→ **Exercise details**
Give again, exactly, every line of the entries below from the one that has "Variables (store_id_column product_id_column" to the last.

→ **Input**
Lemma cell_value_readable i j store1 store2 v :
  readable_stores store_data store_id_column product_id_column →
  store_data !! i = Some store1 → store_data !! j = Some store2 →
  overlap_function
    (Some (store_set product_id_column preprocess_function store1))
    (Some (store_set product_id_column preprocess_function store2)) = Ok v →
  cell_value cell i j = v.
Proof.
  intros Hread Hs1 Hs2 Hv. unfold cell_value.
  rewrite (pair_overlap_readable i j store1 store2 Hs1 Hs2), Hv; [done|..];
    apply Hread; by eapply list_elem_of_lookup_2.
Qed.

End driver_facts.

Section default_metric.
Context `{Countable K}.

Lemma jaccard_index_comm (l r : pyset K) : jaccard_index l r = jaccard_index r l.
Proof. apply handle_zero_length_sets_comm, jaccard_index_core_comm. Qed.

Lemma jaccard_index_is_Ok (l r : pyset K) : is_Ok (jaccard_index l r).
Proof.
  apply handle_zero_length_sets_is_Ok. intros A B HA HB _.
  by apply (core_is_Ok A B).
Qed.

Lemma jaccard_index_self (A : gset K) :
  jaccard_index (Some A) (Some A) = Ok 1%Q.
Proof. apply dispatch_equal. Qed.

Lemma jaccard_index_one_empty (A B : gset K) :
  A = ∅ → B ≠ ∅ →
  jaccard_index (Some A) (Some B) = Ok 0%Q ∧
  jaccard_index (Some B) (Some A) = Ok 0%Q.
Proof.
  intros -> HB. rewrite (jaccard_index_comm (Some ∅)).
  split; by apply dispatch_right_empty.
Qed.

End default_metric.

(** ** The driver on columns that hold NaN *)

Section with_nan_facts.
Context `{Countable K}.
Variables (store_data : list (DataFrame (option K))).
Variables (store_id_column product_id_column : string).
Variable overlap_function
  : pyset (with_nan.scalar K) → pyset (with_nan.scalar K) → result float.
Variable preprocess_function : Series (option K) → Series (option K).

Abbreviation n := (length store_data).
Abbreviation cell :=
  (with_nan.pair_overlap store_data product_id_column overlap_function
     preprocess_function).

→ **Finished exercise**
Variables (store_id_column product_id_column : string).
Variable overlap_function
  : pyset (with_nan.scalar K) → pyset (with_nan.scalar K) → result float.
Variable preprocess_function : Series (option K) → Series (option K).

Abbreviation n := (length store_data).
Abbreviation cell :=
  (with_nan.pair_overlap store_data product_id_column overlap_function
     preprocess_function).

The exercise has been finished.